Deadline looms in Tennessee’s standards review process, with much work left

As Tennessee’s 15-month-long review and revision of the Common Core State Standards approaches the finish line, a committee charged with vetting the rewritten standards is scrambling to include as many Tennessee voices into the process as possible before a January deadline.

The 10 members of the Academic Standards Recommendation Committee, which was appointed by Gov. Bill Haslam and legislative leaders, had expected Tuesday’s session would be their penultimate meeting. But after reviewing reams of input from several groups during a marathon session in Nashville, committee members voted to add two more meetings to their calendars before sending their final recommendations to the workshop meeting of the State Board of Education on Jan. 28.

“It shows that the committee is really engaged and taking seriously these external reviews and their own charge to make thoughtful recommendations,” said Sara Heyburn, the board’s executive director.

The State Board is scheduled to vote Jan. 29 on first reading on the proposed revised standards for math and English language arts for grades 3-11, culminating a complex and exacting review process that state leaders have trumpeted for its thoroughness, transparency and homegrown sensibilities.

The Common Core standards, which were adopted by the state in 2010, were revised by Tennessee educators over the summer and early fall using feedback from an initial online public review.

For the most part, the Recommendation Committee has heard positive feedback, but tweaks have been suggested by groups that were invited to give input. Based on that feedback and the panel’s recommendations, educators on the State Standards Review Committee will make further revisions throughout December and early January.

Public feedback on the proposed standards ends on Dec. 1.

On Tuesday, the Recommendation Committee waded through reports from Tennessee colleges and universities; the Southern Regional Education Board; state Commissioner Candice McQueen’s newly formed Early Literacy Council; and the online review, as well as roundtable discussions open to the public. Members also received unsolicited feedback from SCORE, the Nashville-based education advocacy and research group founded by former U.S. Sen. Bill Frist.

Many comments address the presentation of the standards, rather than their content. For instance, some groups have urged a more user-friendly presentation and called for more supplemental documents to explain the reasoning behind them. The panel heard conflicting opinions on whether the standards should include parenthetical examples of topics or materials that convey skills. Some said that such examples would be helpful to teachers, while others warned they could take the standards beyond their intended scope into the arena of mandating curriculum.

Committee members veered into content based on their own conversations with educators in their communities.

Shannon Duncan, an assistant principal at Tullahoma High School, sent the proposed standards to every faculty member in her district. Most liked what they read, she said, but teachers for early grades questioned whether the revised standards were developmentally appropriate, meaning they expect behaviors and abilities for which many students are too young — a common criticism of the Common Core State Standards.

But Darcie Finch, a numeracy coach for Metropolitan Nashville Public Schools, emphasized that most online feedback from teachers has been enthusiastic.

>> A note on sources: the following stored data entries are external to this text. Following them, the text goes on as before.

(* ===== verification/UmallocProps.v ===== *)
(** The allocator of the user programs is correct: what [malloc] and [free] do,
    and that no sequence of calls breaks the heap. *)
From stdpp Require Import gmap sets.
From S2P Require Import Prelude Umalloc UmallocLemmas UmallocOps.

#[local] Ltac Zify.zify_post_hook ::= Z.to_euclidean_division_equations.

(** What the allocator needs of the kernel: a process never reaches the kernel's
    addresses. *)
Class GrowLimit (grow : Z -> Z -> bool) := grow_limit b n : grow b n = true -> b + n <= 2 ^ 31.

Section Malloc.
Context (base : Z) (grow : Z -> Z -> bool) `{!GrowLimit grow}.

Definition more (nu : Z) : Z := if nu <? 4096 then 4096 else nu.

(** The heap after [sbrk], with the new memory as a block. *)
Lemma morecore_ok h A L nu :
  heap_ok base h A L -> 1 <= nu < 2 ^ 28 ->
  grow (brk h) (8 * more nu) = false /\ morecore grow h nu = Ok (h, None) \/
  exists h' L', morecore grow h nu = Ok (h', Some (freep h')) /\ heap_ok base h' A L' /\ kept h h' A /\
    brk h' = brk h + 8 * more nu /\ total L' = total L + more nu /\ (length L' <= S (length L))%nat /\
    exists b, b ∈ L' /\ nu <= b.2.
Proof.
  intros H Hnu. unfold morecore. fold (more nu). assert (nu <= more nu < 2 ^ 28 /\ 4096 <= more nu) as [Hm Hm'] by (unfold more; destruct (Z.ltb_spec nu 4096); lia).
  set (k := more nu) in *. replace (s32 (u32 (k * sizeof_header))) with (8 * k) by (unfold sizeof_header; rewrite u32_small, s32_small by lia; lia).
  unfold sbrk. destruct (grow (brk h) (8 * k)) eqn:Eg; [right | by left]. apply grow_limit in Eg.
  destruct (r_pos _ _ _ (h_ring _ _ _ _ H)) as [Hp1 Hp2]. unfold set_hsize. rewrite store_ok by (cbn [brk]; lia). cbn [rbind words freep brk]. rewrite u32_small by lia.
  set (w := upd_word _ _ _). assert (forall x, x < brk h -> w x = words h x) as Hw.
  { intros x Hx. unfold w. rewrite uw_other by lia. destruct (Z.leb_spec (brk h) x); [lia | done]. }
  set (h1 := mk_heap w (freep h) (brk h + 8 * k)).
  assert (forall a n, (a, n) ∈ L -> base + 8 <= a /\ 1 <= n /\ a + 8 * n <= brk h) as HL by (intros a n; apply ring_elem, H).
  assert (ring base h1 L) as R1.
  { pose proof (h_ring _ _ _ _ H) as R. split; cbn [words brk h1].
    - apply (chain_move (words h) _ base); [apply R | apply Hw; lia|]. intros a n Ha. destruct (HL a n Ha). split; apply Hw; lia.
    - rewrite Hw by lia. apply R.
    - apply R.
    - lia.
    - eapply Forall_impl; [apply R|]. intros [a n] ?. lia. }
  destruct (free_core base h1 L (brk h) k) as (h' & L' & Ef & R' & Hat & Eb & Hcov & Htot & Hlen & Hk); try done; try (cbn [brk h1]; lia).
  { apply H. }
  { cbn [words h1]. apply uw_same. }
  { intros x Hx ([a n] & Ha & Hin). destruct (HL a n Ha). unfold in_block in *. cbn in *. lia. }
  change sizeof_header with 8. rewrite Ef. cbn [rbind]. cbn [brk h1] in Eb.
  assert (kept h h' A) as Hkept.
  { intros a n x Ha Hx. destruct (h_alloc _ _ _ _ H a n Ha) as (_ & ? & ? & ?). unfold in_block in Hx. cbn [fst snd] in Hx.
    rewrite Hk; [apply Hw; lia | lia | by apply (h_free _ _ _ _ H a n) | unfold in_block; cbn [fst snd]; lia]. }
  exists h', L'. split; [done|]. split; [|split; [done|]; split; [done|]; split; [done|]; split; [done|]].
  - apply (kept_alloc base h h' A L L'); [done | done | done | lia | lia | done|]. intros a n x Ha Hx Hc. apply Hcov in Hc as [Hc|Hc]; [by apply (h_free _ _ _ _ H a n x)|].
    destruct (h_alloc _ _ _ _ H a n Ha) as (_ & ? & ? & ?). unfold in_block in *. cbn [fst snd] in *. lia.
  - destruct (gaps_interval base L' (brk h) (brk h + 8 * k) (r_gaps _ _ _ R')) as (a & n & Ha & H1 & H2); [lia | |].
    + intros x Hx. apply Hcov. right. done.
    + exists (a, n). split; [done|]. cbn [snd]. lia.
Qed.

(** The block [x] of [nu] units is taken from the free list. *)
Lemma cut_ok h h' A L L' x nu :
  heap_ok base h A L -> cut base h h' L L' x nu -> 1 <= nu ->
  A !! x = None /\ heap_ok base h' (<[x := nu]> A) L' /\ kept h h' A.
Proof.
  intros H C Hnu. destruct (c_lo _ _ _ _ _ _ _ C).
  assert (forall a n y, A !! a = Some n -> in_block (a, n) y -> ~ in_block (x, nu) y) as Hd.
  { intros a n y Ha Hy Hin. eapply (h_free _ _ _ _ H a n y Ha Hy), c_sub; eauto. }
  assert (kept h h' A) as Hk.
  { intros a n y Ha Hy. destruct (h_alloc _ _ _ _ H a n Ha) as (_ & ? & ? & ?). apply (c_kept _ _ _ _ _ _ _ C); [unfold in_block in Hy; cbn in Hy; lia|].
    by apply (h_free _ _ _ _ H a n). }
  assert (A !! x = None) as Hx.
  { destruct (A !! x) as [n|] eqn:E; [|done]. exfalso. destruct (h_alloc _ _ _ _ H x n E) as (_ & ? & ? & ?). apply (Hd x n x); [done | |]; unfold in_block; cbn; lia. }
  split; [done|]. split; [|done]. split.
  - apply C.
  - apply C.
  - rewrite (c_brk _ _ _ _ _ _ _ C). apply H.
  - rewrite (c_brk _ _ _ _ _ _ _ C). intros a n [[-> ->]|[_ Ha]]%lookup_insert_Some; [split; [apply C | lia]|].
    destruct (h_alloc _ _ _ _ H a n Ha) as (E & ? & ? & ?). rewrite (Hk a n) by (done || (unfold in_block; cbn; lia)). done.
  - intros a n b m y [[-> ->]|[Hne Ha]]%lookup_insert_Some [[-> ->]|[Hne' Hb]]%lookup_insert_Some Y1 Y2; [done | | | by apply (h_apart _ _ _ _ H a n b m y)].
    + by destruct (Hd b m y).
    + by destruct (Hd a n y).
  - intros a n y [[-> ->]|[Hne Ha]]%lookup_insert_Some Hy; [by apply C|]. intros Hc. by apply (h_free _ _ _ _ H a n y Ha Hy), (c_rest _ _ _ _ _ _ _ C).
Qed.

(** One round of the loop: a block is found, or [freep] is reached. *)
Lemma round_taken h A L nu fuel P1 P2 :
  heap_ok base h A L -> L = P1 ++ P2 -> freep h = last_of base P1 -> 1 <= nu -> (length L + 1 <= fuel)%nat ->
  (exists h' L' x, malloc_loop grow fuel h nu (freep h) (head_of P2 base) = Ok (h', Some (x + 8)) /\ cut base h h' L L' x nu) \/
  (forall b, b ∈ L -> b.2 < nu) /\ exists fuel' prev sz, (fuel <= fuel' + (length L + 1))%nat /\ get_size h (freep h) = Ok sz /\ sz < nu /\
    malloc_loop grow fuel h nu (freep h) (head_of P2 base) = malloc_loop grow (S fuel') h nu prev (freep h).
Proof.
  intros H EL Ef Hnu Hfuel. assert (length P1 <= length L)%nat as Hl by (rewrite EL, length_app; lia). pose proof (h_ring _ _ _ _ H) as R.
  assert (pos base L (length P1) = freep h) as Ep by (rewrite Ef; unfold pos; f_equal; rewrite EL; apply take_app_length).
  assert (head_of P2 base = pos base L (next L (length P1))) as En.
  { pose proof (pos_next base h L R (length P1) Hl) as E. rewrite Ep, Ef, (ring_ptr base h L P1 P2 R EL) in E. by injection E. }
  destruct (round_ok base h L R grow nu (length P1) Hl (eq_sym Ep) Hnu fuel Hfuel) as [(j & a & n & fuel' & Ej & Hn & E)|(Hall & fuel' & prev & sz & E1 & E2 & E3 & E4)].
  - left. rewrite En, <- Ep, E. pose proof (take_drop_middle _ _ _ Ej) as Em. rewrite <- Em in R.
    destruct (take_ok base grow h (take j L) a n (drop (S j) L) nu R (h_brk _ _ _ _ H) Hnu fuel' Hn) as (h' & L' & x & Ex & C). rewrite Em in C.
    exists h', L', x. done.
  - right. split; [done|]. exists fuel', prev, sz. rewrite En. rewrite Ep in E4. split; [|done].
    revert E1. unfold walk. destruct (Nat.leb_spec (length P1) (length P1)); lia.
Qed.

(** The loop from [freep]. *)
Lemma loop_ok h A L nu fuel P1 P2 :
  heap_ok base h A L -> L = P1 ++ P2 -> freep h = last_of base P1 -> 1 <= nu < 2 ^ 28 -> (2 * length L + 4 <= fuel)%nat ->
  (malloc_loop grow fuel h nu (freep h) (head_of P2 base) = Ok (h, None) /\ (forall b, b ∈ L -> b.2 < nu) /\ grow (brk h) (8 * more nu) = false) \/
  exists h' L' x, malloc_loop grow fuel h nu (freep h) (head_of P2 base) = Ok (h', Some (x + 8)) /\ A !! x = None /\
    heap_ok base h' (<[x := nu]> A) L' /\ kept h h' A /\ 8 * (total L' + nu) - brk h' = 8 * total L - brk h.
Proof.
  intros H EL Ef Hnu Hfuel. destruct (round_taken h A L nu fuel P1 P2) as [(h' & L' & x & E & C)|(Hall & fuel' & prev & sz & Hf & Esz & Hsz & E)]; try done; try lia.
  { right. exists h', L', x. destruct (cut_ok h h' A L L' x nu H C) as (H1 & H2 & H3); [lia|]. do 4 (split; [done|]).
    rewrite (c_total _ _ _ _ _ _ _ C), (c_brk _ _ _ _ _ _ _ C). lia. }
  rewrite E. cbn [malloc_loop]. rewrite Esz. cbn [rbind]. rewrite (proj2 (Z.leb_gt _ _) Hsz), Z.eqb_refl.
  destruct (morecore_ok h A L nu H Hnu) as [[Eg ->]|(h1 & L1 & Em & H1 & Hk1 & Eb1 & Et1 & Hl1 & b & Hb & Hfit)]; [by left|].
  right. rewrite Em. cbn [rbind]. destruct (h_freep _ _ _ _ H1) as (Q1 & Q2 & EQ & Ef1). rewrite Ef1, (ring_ptr base h1 L1 Q1 Q2 (h_ring _ _ _ _ H1) EQ). cbn [rbind]. rewrite <- Ef1.
  destruct (round_taken h1 A L1 nu fuel' Q1 Q2) as [(h' & L' & x & E' & C)|(Hall' & _)]; try done; try lia.
  - exists h', L', x. destruct (cut_ok h1 h' A L1 L' x nu H1 C) as (H2 & H3 & H4); [lia|]. split; [done|]. split; [done|]. split; [done|]. split.
    + intros a n y Ha Hy. rewrite (H4 a n y), (Hk1 a n y) by done. done.
    + rewrite (c_brk _ _ _ _ _ _ _ C). pose proof (c_total _ _ _ _ _ _ _ C). lia.
  - specialize (Hall' b Hb). lia.
Qed.

Lemma units_bounds nbytes : 0 <= nbytes <= 2 ^ 31 - 16 -> 1 <= units nbytes < 2 ^ 28 /\ nbytes <= 8 * (units nbytes - 1).
Proof. intros H. unfold units, sizeof_header. rewrite u32_small by lia. lia. Qed.

Lemma ring_rounds h L : ring base h L -> (length L <= Z.to_nat (brk h))%nat.
Proof.
  intros R. assert (Forall (fun '(a, n) => a + 8 * n <= brk h) L) as Ftop.
  { eapply Forall_impl; [apply R|]. intros [a m] ?. lia. }
  pose proof (r_pos _ _ _ R). pose proof (gaps_length _ _ _ (r_gaps _ _ _ R) Ftop ltac:(lia)). lia.
Qed.

(** Before the first call there is no ring. *)
Definition fresh (h : heap) : Prop := freep h = 0 /\ 0 < base /\ base + 8 <= brk h /\ brk h <= 2 ^ 31.
Definition heap_state (h : heap) (A : gmap Z Z) (L : list block) : Prop := heap_ok base h A L \/ fresh h /\ A = ∅ /\ L = [].

(** The heap on which the loop of [malloc] runs. *)
Lemma malloc_start h A L :
  heap_state h A L -> exists h0, heap_ok base h0 A L /\ brk h0 = brk h /\ kept h h0 A /\
    forall nbytes, malloc base grow h nbytes = let! p := get_ptr h0 (freep h0) in malloc_loop grow (2 * rounds h0 + 2) h0 (units nbytes) (freep h0) p.
Proof.
  intros [H|((Ef & Hb1 & Hb2 & Hb3) & -> & ->)].
  - exists h. split; [done|]. split; [done|]. split; [done|]. intros nbytes. unfold malloc. destruct (h_freep _ _ _ _ H) as (P1 & P2 & EL & Ef).
    destruct (ring_pos base h L P1 P2 (h_ring _ _ _ _ H) EL). pose proof (r_pos _ _ _ (h_ring _ _ _ _ H)). by rewrite (proj2 (Z.eqb_neq _ _)) by lia.
  - eexists. repeat apply conj; cycle 3.
    + intros nbytes. unfold malloc. rewrite Ef. cbn [Z.eqb]. unfold set_ptr, set_hsize, set_freep. rewrite store_ok by (cbn [brk]; lia). cbn [rbind].
      rewrite store_ok by (cbn [brk]; lia). cbn [rbind]. reflexivity.
    + split; cbn [words freep brk].
      * split; cbn [words brk chain gaps]; [rewrite uw_other by lia; apply uw_same | rewrite uw_same; reflexivity | done | lia | constructor].
      * by exists [], [].
      * done.
      * intros a n Ha. by rewrite lookup_empty in Ha.
      * intros a n b m x Ha. by rewrite lookup_empty in Ha.
      * intros a n x Ha. by rewrite lookup_empty in Ha.
    + done.
    + intros a n x Ha. by rewrite lookup_empty in Ha.
Qed.

Lemma malloc_run h A L nbytes :
  heap_state h A L -> 0 <= nbytes <= 2 ^ 31 - 16 ->
  (exists h', malloc base grow h nbytes = Ok (h', None) /\ heap_ok base h' A L /\ kept h h' A /\
     (forall b, b ∈ L -> b.2 < units nbytes) /\ grow (brk h) (8 * more (units nbytes)) = false) \/
  exists h' L' x, malloc base grow h nbytes = Ok (h', Some (x + 8)) /\ A !! x = None /\
    heap_ok base h' (<[x := units nbytes]> A) L' /\ kept h h' A /\ 8 * (total L' + units nbytes) - brk h' = 8 * total L - brk h.
Proof.
  intros H Hn. destruct (malloc_start h A L H) as (h0 & H0 & Eb & Hk & Em). rewrite Em. destruct (h_freep _ _ _ _ H0) as (P1 & P2 & EL & Ef).
  assert (get_ptr h0 (freep h0) = Ok (head_of P2 base)) as -> by (rewrite Ef; apply (ring_ptr base h0 L P1 P2 (h_ring _ _ _ _ H0) EL)). rewrite rbind_ok.
  destruct (loop_ok h0 A L (units nbytes) (2 * rounds h0 + 2) P1 P2) as [(E & Hall & Hg)|(h' & L' & x & E & Hx & H' & Hk' & Ht)]; try done.
  - by apply units_bounds.
  - pose proof (ring_rounds h0 L (h_ring _ _ _ _ H0)). unfold rounds. lia.
  - left. exists h0. rewrite Eb in Hg. done.
  - right. exists h', L', x. rewrite Eb in Ht. split; [done|]. split; [done|]. split; [done|]. split; [|done].
    intros a n y Ha Hy. rewrite (Hk' a n y), (Hk a n y) by done. done.
Qed.
End Malloc.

“As a parent, and even as an educator, we think, ‘Oh, our kids can’t do this at this point,’ but actually they can,” she said. “Looking at the feedback, I think we should be very mindful, and really focus on the feedback we have. For the most part, our state is saying we have great standards, rigorous standards.”

One of the factors making the new proposed standards different from Common Core is a new set of early literacy standards. Students across the state struggle with basic literacy skills. The committee asked State Board of Education staff to provide more research on early childhood education before its next meeting on Dec. 15.

While the Southern Regional Education Board complimented Tennessee on a smooth review process, the journey has been knotty and complex. Between now and the end of December, the Academic Standards Recommendation Committee must synthesize comments from the public and outside education groups and conduct more research before making recommendations to the educator committees that revise the standards. Those panels will have just a few weeks to make revisions based on the latest recommendations, at which point the Recommendation Committee will meet once again to review the changes and forward its final recommendations to the State Board.

The process began last fall when Haslam ordered a standards review amid calls by some lawmakers for an outright repeal of the Common Core. The governor’s initial plan was more streamlined than the one that actually occurred.

Lyle Ailshie, a member of the Recommendation Committee and longtime superintendent of Kingsport City Schools, said the investment of time, energy and resources will be worth it.

“We’re making sure that our state, at the end of this process, has standards of the upmost quality that will drive excellence,” he said.